Dato che in Europa è oggi impossibile abbassare ulteriormente il tasso di interesse perché più di com’è non è possibile, si ricorre, quale politica monetaria espansiva, ancora una volta a mezzi non convenzionali, cioè atti a modificare le dimensioni e la composizione del bilancio Bce. Da qui il probabile, prossimo piano quantitative easing.

Non è buona politica, in qualsivoglia ambito, correre dietro alle emergenze ponendo in essere una folta serie di eccezioni e strappando di volta in volta, in base unicamente a ciò che si crede nel dato momento, quanto previsto e stabilito. In genere le costruzioni comuni, essendo il risultato ultimo di ciò che l’insieme vuole e desidera essendosi espresso in tal senso, si fondano e reggono su quelle volontà. Non si può prescinderne. La costruzione europea è attualmente monca, manca cioè la parte più importante, quella politica, senza la quale si è destinati tutti ad assistere impotenti a lacerazioni, iperboli, crisi e difficoltà difficili da circoscrivere e limitare.

La stabilità e la prosperità dell’area euro, in qualsiasi sua parte, “passano” e dipendono strettamente dallo sviluppo democratico di ogni sua parte.
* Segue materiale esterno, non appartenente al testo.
(* ===== verification/UrlCodec.v ===== *)
(** URL encoding (ext/standard/url.c): the encoder with its loop for SSE2 and
    its loop for single characters, and the decoder, which may write into the
    memory it reads. *)

From stdpp Require Import base numbers list.
From S2P Require Import Prelude CompileRuntime Sse Base64.

(** * Hexadecimal digits *)

Definition isxdigit (c : Z) : bool :=
  (48 <=? c) && (c <=? 57) || (65 <=? c) && (c <=? 70) || (97 <=? c) && (c <=? 102).

Definition php_htoi_single (x : Z) : Z := 9 * Z.shiftr x 6 + Z.land x 0xf.

(** The number of the two digits at [s]. *)
Definition php_htoi (m : list Z) (s : Z) : option Z :=
  c ← lload m s;
  let value := php_htoi_single c * 16 in
  c ← lload m (s + 1);
  Some (value + php_htoi_single c).

(** "0123456789ABCDEF" *)
Definition hexchars : list Z := zrange 48 10 ++ zrange 65 6 ++ [0].

(** * The encoder *)

(** The characters that stay as they are, byte by byte, 255 or 0. *)
Definition url_mask (raw : bool) (i : list Z) : list Z :=
  let upper := _mm_and_si128 (_mm_cmplt_epi8 i (_mm_set1_epi8 (90 + 1))) (_mm_cmpgt_epi8 i (_mm_set1_epi8 (65 - 1))) in
  let lower := _mm_and_si128 (_mm_cmplt_epi8 i (_mm_set1_epi8 (122 + 1))) (_mm_cmpgt_epi8 i (_mm_set1_epi8 (97 - 1))) in
  let mask := _mm_or_si128 upper lower in
  let number := _mm_and_si128 (_mm_cmplt_epi8 i (_mm_set1_epi8 (57 + 1))) (_mm_cmpgt_epi8 i (_mm_set1_epi8 (48 - 1))) in
  let mask := _mm_or_si128 mask number in
  let mask := _mm_or_si128 mask (_mm_cmpeq_epi8 i (_mm_set1_epi8 46)) in
  let mask := _mm_or_si128 mask (_mm_cmpeq_epi8 i (_mm_set1_epi8 45)) in
  _mm_or_si128 mask (_mm_cmpeq_epi8 i (_mm_set1_epi8 95)).

(** The block with its blanks replaced, and the mask. *)
Definition url_block (raw : bool) (i : list Z) : list Z * list Z :=
  let mask := url_mask raw i in
  if negb raw then
    let eq := _mm_cmpeq_epi8 i (_mm_set1_epi8 32) in
    if negb (_mm_movemask_epi8 eq =? 0)
    then (_mm_add_epi8 i (_mm_and_si128 eq (_mm_set1_epi8 (43 - 32))), _mm_or_si128 mask eq)
    else (i, mask)
  else (i, _mm_or_si128 mask (_mm_cmpeq_epi8 i (_mm_set1_epi8 126))).

(** The loop over the bytes of a block of which some are escaped. *)
Fixpoint url_escape_loop (xmm : list Z) (bits i : Z) (to_ : list Z) (o : Z) : option (list Z * Z) :=
  match xmm with
  | [] => Some (to_, o)
  | x :: xmm =>
      '(to_, o) ← (if negb (Z.land bits (Z.shiftl 1 i) =? 0) then put to_ o [x]
                   else h ← lload hexchars (Z.shiftr x 4); l ← lload hexchars (Z.land x 0xf); put to_ o [37; h; l]);
      url_escape_loop xmm bits (i + 1) to_ o
  end.

Fixpoint url_encode_sse2_loop (n : nat) (raw : bool) (s : list Z) (from end_ : Z) (to_ : list Z) (o : Z) : option (Z * list Z * Z) :=
  if negb (from + 16 <? end_) then Some (from, to_, o)
  else match n with
  | O => None
  | S n =>
      i ← _mm_loadu_si128 s from;
      let (i, mask) := url_block raw i in
      let bits := _mm_movemask_epi8 mask in
      '(to_, o) ← (if Z.land bits 0xffff =? 0xffff then to_ ← _mm_storeu_si128 to_ o i; Some (to_, o + 16)
                   else url_escape_loop i bits 0 to_ o);
      url_encode_sse2_loop n raw s (from + 16) end_ to_ o
  end.

Fixpoint url_encode_loop (n : nat) (raw : bool) (s : list Z) (from end_ : Z) (to_ : list Z) (o : Z) : option (list Z * Z) :=
  if negb (from <? end_) then Some (to_, o)
  else match n with
  | O => None
  | S n =>
      c ← lload s from;
      '(to_, o) ← (
        if negb raw && (c =? 32) then put to_ o [43]
        else if (c <? 48) && negb (c =? 45) && negb (c =? 46) || (c <? 65) && (57 <? c) || (90 <? c) && (c <? 97) && negb (c =? 95)
                || (122 <? c) && (negb raw || negb (c =? 126))
        then h ← lload hexchars (Z.shiftr c 4); l ← lload hexchars (Z.land c 15); put to_ o [37; h; l]
        else put to_ o [c]);
      url_encode_loop n raw s (from + 1) end_ to_ o
  end.

(** [have_sse2]: the compilation for a processor with SSE2.  The buffer and the length of the text. *)
Definition php_url_encode_impl (have_sse2 : bool) (to_ s : list Z) (len : Z) (raw : bool) : option (list Z * Z) :=
  '(from, to_, o) ← (if have_sse2 then url_encode_sse2_loop (Z.to_nat len) raw s 0 len to_ 0 else Some (0, to_, 0));
  url_encode_loop (Z.to_nat len) raw s from len to_ o.

(** [zend_string_truncate]: the characters that are kept, with the terminator. *)
Definition zend_string_truncate (s : list Z) (len : Z) : list Z := take (Z.to_nat (len + 1)) s.

Section Alloc.
Context (heap_junk : Z -> Z) (have_sse2 : bool).

Definition php_url_encode_helper (s : list Z) (raw : bool) : option (list Z * Z) :=
  let result := zend_string_alloc heap_junk (3 * llen s) in
  '(result, length) ← php_url_encode_impl have_sse2 result s (llen s) raw;
  result ← lstore result length 0;
  Some (zend_string_truncate result length, length).

Definition php_url_encode (s : list Z) : option (list Z * Z) := php_url_encode_helper s false.
Definition php_raw_url_encode (s : list Z) : option (list Z * Z) := php_url_encode_helper s true.
End Alloc.

(** * The decoder *)

(** Both decoders, in a memory [m] with the source at [data] and the
    destination at [dest]; [plus]: whether '+' is a blank. *)
Fixpoint url_decode_loop (n : nat) (plus : bool) (m : list Z) (dest data src_len : Z) : option (list Z * Z) :=
  if src_len =? 0 then Some (m, dest)
  else match n with
  | O => None
  | S n =>
      let src_len := src_len - 1 in
      c ← lload m data;
      if plus && (c =? 43) then m ← lstore m dest 32; url_decode_loop n plus m (dest + 1) (data + 1) src_len
      else
        escape ← (if (c =? 37) && (2 <=? src_len)
                  then c1 ← lload m (data + 1); if isxdigit c1 then c2 ← lload m (data + 2); Some (isxdigit c2) else Some false
                  else Some false);
        if (escape : bool)
        then v ← php_htoi m (data + 1); m ← lstore m dest (u8 v); url_decode_loop n plus m (dest + 1) (data + 3) (src_len - 2)
        else m ← lstore m dest c; url_decode_loop n plus m (dest + 1) (data + 1) src_len
  end.

Definition url_decode_terminated (plus : bool) (m : list Z) (dest src src_len : Z) : option (list Z * Z) :=
  '(m, e) ← url_decode_loop (Z.to_nat src_len) plus m dest src src_len;
  m ← lstore m e 0;
  Some (m, e - dest).

Definition php_url_decode_ex : list Z -> Z -> Z -> Z -> option (list Z * Z) := url_decode_terminated true.
Definition php_raw_url_decode_ex : list Z -> Z -> Z -> Z -> option (list Z * Z) := url_decode_terminated false.

(** In place. *)
Definition php_url_decode (m : list Z) (str len : Z) : option (list Z * Z) := php_url_decode_ex m str str len.
Definition php_raw_url_decode (m : list Z) (str len : Z) : option (list Z * Z) := php_raw_url_decode_ex m str str len.

(** * Reference *)

(** The characters that a URL may have anywhere. *)
Definition unreserved (raw : bool) (c : Z) : bool :=
  (48 <=? c) && (c <=? 57) || (65 <=? c) && (c <=? 90) || (97 <=? c) && (c <=? 122) || (c =? 45) || (c =? 46) || (c =? 95) || raw && (c =? 126).

Definition upper_hex_digit (v : Z) : Z := if v <? 10 then 48 + v else 65 + (v - 10).
Definition hex_value (c : Z) : Z := if c <=? 57 then c - 48 else if c <=? 70 then c - 65 + 10 else c - 97 + 10.

Definition url_char (raw : bool) (c : Z) : list Z :=
  if negb raw && (c =? 32) then [43] else if unreserved raw c then [c] else [37; upper_hex_digit (c / 16); upper_hex_digit (c mod 16)].
Definition url_text (raw : bool) (s : list Z) : list Z := s ≫= url_char raw.

Fixpoint url_bytes (plus : bool) (t : list Z) : list Z :=
  match t with
  | [] => []
  | c :: t' =>
      if plus && (c =? 43) then 32 :: url_bytes plus t'
      else match t' with
      | h :: l :: t2 => if (c =? 37) && isxdigit h && isxdigit l then hex_value h * 16 + hex_value l :: url_bytes plus t2 else c :: url_bytes plus t'
      | _ => c :: url_bytes plus t'
      end
  end.

(** * The encoder writes the text *)

Lemma hexchars_digit v : 0 <= v < 16 -> lload hexchars v = Some (upper_hex_digit v).
Proof.
  intros Hv. set (P v := bool_decide (lload hexchars v = Some (upper_hex_digit v))).
  apply (bool_decide_eq_true_1 _), (all_below_spec 16 P); [vm_compute; reflexivity|exact Hv].
Qed.

(** What one character becomes in a block. *)
Definition kept (raw : bool) (c : Z) : bool := unreserved raw c || negb raw && (c =? 32).
Definition replaced (raw : bool) (c : Z) : Z := if negb raw && (c =? 32) then 43 else c.

Lemma url_mask_ok v raw : vector v -> Forall is_byte v -> url_mask raw v = (fun c => mask8 (unreserved false c)) <$> v.
Proof.
  intros Hv Hb. unfold url_mask, _mm_or_si128, _mm_and_si128, _mm_cmplt_epi8, _mm_cmpgt_epi8, _mm_cmpeq_epi8.
  rewrite !(set1_map _ v), !zip_with_self, !zip_with_map by done.
  apply list_fmap_ext. intros i c Hc. rewrite Forall_lookup in Hb. specialize (Hb i c Hc). cbn beta.
  match goal with |- ?l = _ => let f := eval pattern c in l in match f with ?g _ => set (P := fun c => g c =? mask8 (unreserved false c)) end end.
  apply Z.eqb_eq, (all_below_spec 256 P); [vm_compute; reflexivity|exact Hb].
Qed.

Lemma mask8_or a b : Z.lor (mask8 a) (mask8 b) = mask8 (a || b).
Proof. by destruct a, b. Qed.

Lemma unreserved_raw c : unreserved true c = unreserved false c || (c =? 126).
Proof. unfold unreserved. cbn [andb]. by rewrite orb_false_r. Qed.

Lemma url_block_ok v raw : vector v -> Forall is_byte v ->
  url_block raw v = (replaced raw <$> v, (fun c => mask8 (kept raw c)) <$> v).
Proof.
  intros Hv Hb. unfold url_block. rewrite url_mask_ok by done. destruct raw; cbn [negb].
  - unfold _mm_cmpeq_epi8, _mm_or_si128. rewrite (set1_map _ v), zip_with_self, zip_with_map by done. f_equal; [by rewrite list_fmap_id|].
    apply list_fmap_ext. intros i c Hc. unfold kept. cbn [negb andb]. by rewrite mask8_or, orb_false_r, unreserved_raw.
  - unfold _mm_cmpeq_epi8. rewrite !(set1_map _ v), zip_with_self by done. change (u8 32) with 32. rewrite movemask_any.
    destruct (existsb (fun x => x =? 32) v) eqn:Ex.
    + unfold _mm_and_si128, _mm_or_si128, _mm_add_epi8. rewrite !zip_with_map, zip_with_self. f_equal; apply list_fmap_ext; intros i c Hc.
      * rewrite Forall_lookup in Hb. specialize (Hb i c Hc). unfold replaced, u8, is_byte in *. cbn [negb andb].
        destruct (Z.eqb_spec c 32) as [->|]; [done|]. cbn [mask8]. rewrite Z.land_0_l. zlia.
      * by rewrite mask8_or.
    + assert (forall i c, v !! i = Some c -> (c =? 32) = false) as Hno.
      { intros i c Hc. apply not_true_iff_false. intros E. apply not_true_iff_false in Ex. apply Ex, existsb_exists. exists c.
        split; [|done]. by apply list_elem_of_In, (list_elem_of_lookup_2 _ i). }
      f_equal.
      * rewrite <- (list_fmap_id v) at 1. apply list_fmap_ext. intros i c Hc. unfold replaced. by rewrite (Hno i c Hc).
      * apply list_fmap_ext. intros i c Hc. unfold kept. by rewrite (Hno i c Hc), orb_false_r.
Qed.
La condivisione di maggiore sovranità, al fine di realizzare un’autentica Unione economica può avvenire unicamente con i necessari passaggi di legittimazione democratica. Ciò va ben oltre la creazione di piani risolutori o il rafforzamento delle procedure esistenti. Significa governare insieme, passare dal coordinamento a un processo decisionale comune, da regole a istituzioni.

Al fine di completare l’Unione monetaria è necessario cioè creare e rafforzare l’Unione politica, definendone contorni, ambiti, diritti e doveri in una nuova Europa, rinnovata completamente nel suo assetto istituzionale.